O adversário pode mudar, mas a estratégia do Flamengo de começar o primeiro quarto a 100km/h já virou rotina. Neste sábado não foi diferente. Para abrir os trabalhos, uma sequência de 10 a 0 que obrigou o espanhol Arturo Alvarez a pedir tempo. A ação do técnico palmeirense pouco mudou o panorama da partida. Principalmente em razão da pontaria certeira de Benite, implacável nas bolas de três. Com quatro arremessos certos em quatro tentados, o armador anotou 14 pontos e foi o responsável direto pela vitória parcial de 29 a 14 a favor do time rubro-negro.

Benite diminuiu seu percentual de acertos no começo do segundo quarto, mas o Flamengo não. Pelo menos até a metade do período, quando a diferença se manteve em 15 pontos. José Neto, então, aproveitou para rodar o time, e colocou Gegê, Duda e Feliz em quadra. Sem o mesmo ritmo dos demais companheiros, a equipe caiu de produção, e o Palmeiras diminuiu o prejuízo para nove pontos (36 a 27). Mas foi só um susto. Rapidamente, o trio esquentou e a vantagem voltou a ser confortável até o estouro do cronômetro (52 a 38).

Se antes de a bola subir, a torcida do Flamengo presente ao Ginásio Professor Hugo Ramos já era maioria, depois do intervalo, então, as camisas do Palmeiras praticamente desapareceram. Os poucos que permaneceram, que sequer vestiam a camisa do clube ou de qualquer torcida organizada, passaram a provocar os rubro-negros e por alguns instantes ameaçaram a paz que reinava absoluta. Os seguranças, porém, agiram rápido, convenceram os baderneiros de ambos os lados a deixarem o local e o bate-boca, que nem chegou a virar uma confusão, quase não foi notada.

Enquanto isso, em quadra, o Flamengo seguia soberano. Com os titulares ou os reservas, a diferença só crescia e, de 14 pontos ao fim do primeiro tempo, pulou para 30 a dez minutos para o fim do primeiro clássico entre clubes de camisa do NBB.

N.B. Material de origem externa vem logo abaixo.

(** The level of trust is none exactly when the gate is closed, and it is the
    data-directory level only inside the data directory or without a gate: neither
    a source tree nor the break-glass grants it. *)
Theorem trust_agrees (h : Host) (g : option AdminCWDGate) (cwd : string) (roots : list string) :
  (AdminTrustLevel h g cwd roots = AdminTrustNone <-> IsAdminContext h g cwd roots = false) /\
  (AdminTrustLevel h g cwd roots = AdminTrustDataDir <->
   Enabled g = false \/
   cwd <> "" /\ (Clean cwd = gate_dir g \/ HasPrefix (Clean cwd) (gate_dir g +:+ "/") = true)).
Proof.
  unfold AdminTrustLevel, IsAdminContext, IsAdminCWD. rewrite fold_source.
  destruct (Enabled g); cbn [negb]; [|by split; split; auto].
  case_bool_decide as Hc; cbn [negb andb].
  - destruct (any_source_root h roots), (adminAnyCWDBypass h); cbn; split; split; try done; intros [?|[? _]]; done.
  - case_bool_decide as He; cbn [orb].
    { destruct (adminAnyCWDBypass h); split; split; try done; auto. }
    destruct (HasPrefix _ _) eqn:Hp; cbn [andb].
    { destruct (adminAnyCWDBypass h); split; split; try done; auto. }
    destruct (isMcplexerSourceCWD h (Clean cwd)), (any_source_root h roots), (adminAnyCWDBypass h); cbn;
      split; split; try done; intros [?|[_ [?|?]]]; done.
Qed.

(** Filtering a tool list outside the admin context drops the admin tools and
    nothing else; inside it drops nothing. *)
Theorem FilterAdminTools_spec (h : Host) (g : option AdminCWDGate) (tools : list Tool) (cwd : string)
    (roots : list string) (t : Tool) :
  t ∈ FilterAdminTools h g tools cwd roots <->
  t ∈ tools /\ (IsAdminTool (t_Name t) = true -> IsAdminContext h g cwd roots = true).
Proof.
  unfold FilterAdminTools. destruct (IsAdminContext h g cwd roots).
  - split; [by auto|by intros [? _]].
  - rewrite list_elem_of_In, filter_In, <- list_elem_of_In.
    destruct (IsAdminTool (t_Name t)); split; intros [H1 H2]; split; try done. by discriminate (H2 eq_refl).
Qed.

Definition sample_host : Host := {|
  h_allowAnyCWD := "";
  h_files := fun p => if bool_decide (p = "/src/mcplexer/go.mod")
                      then Some (false, "// comment" +:+ String (ascii_of_N 10) ("module " +:+ mcplexerModulePath))
                      else None |}.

Com a vitória praticamente assegurada, o técnico José Neto aproveitou para dar um descanso ao ala Marquinhos. Mesmo com seu principal pontuador na competição sentado no banco de reservas durante todo o último quarto, o time carioca fez 28 a 13 nos dez minutos finais, venceu por 106 a 61 e deu mostras que pretende bater seu próprio recorde de 17 vitórias consecutivas na temporada regular, conquista na primeira edição do NBB, em 2008/2009.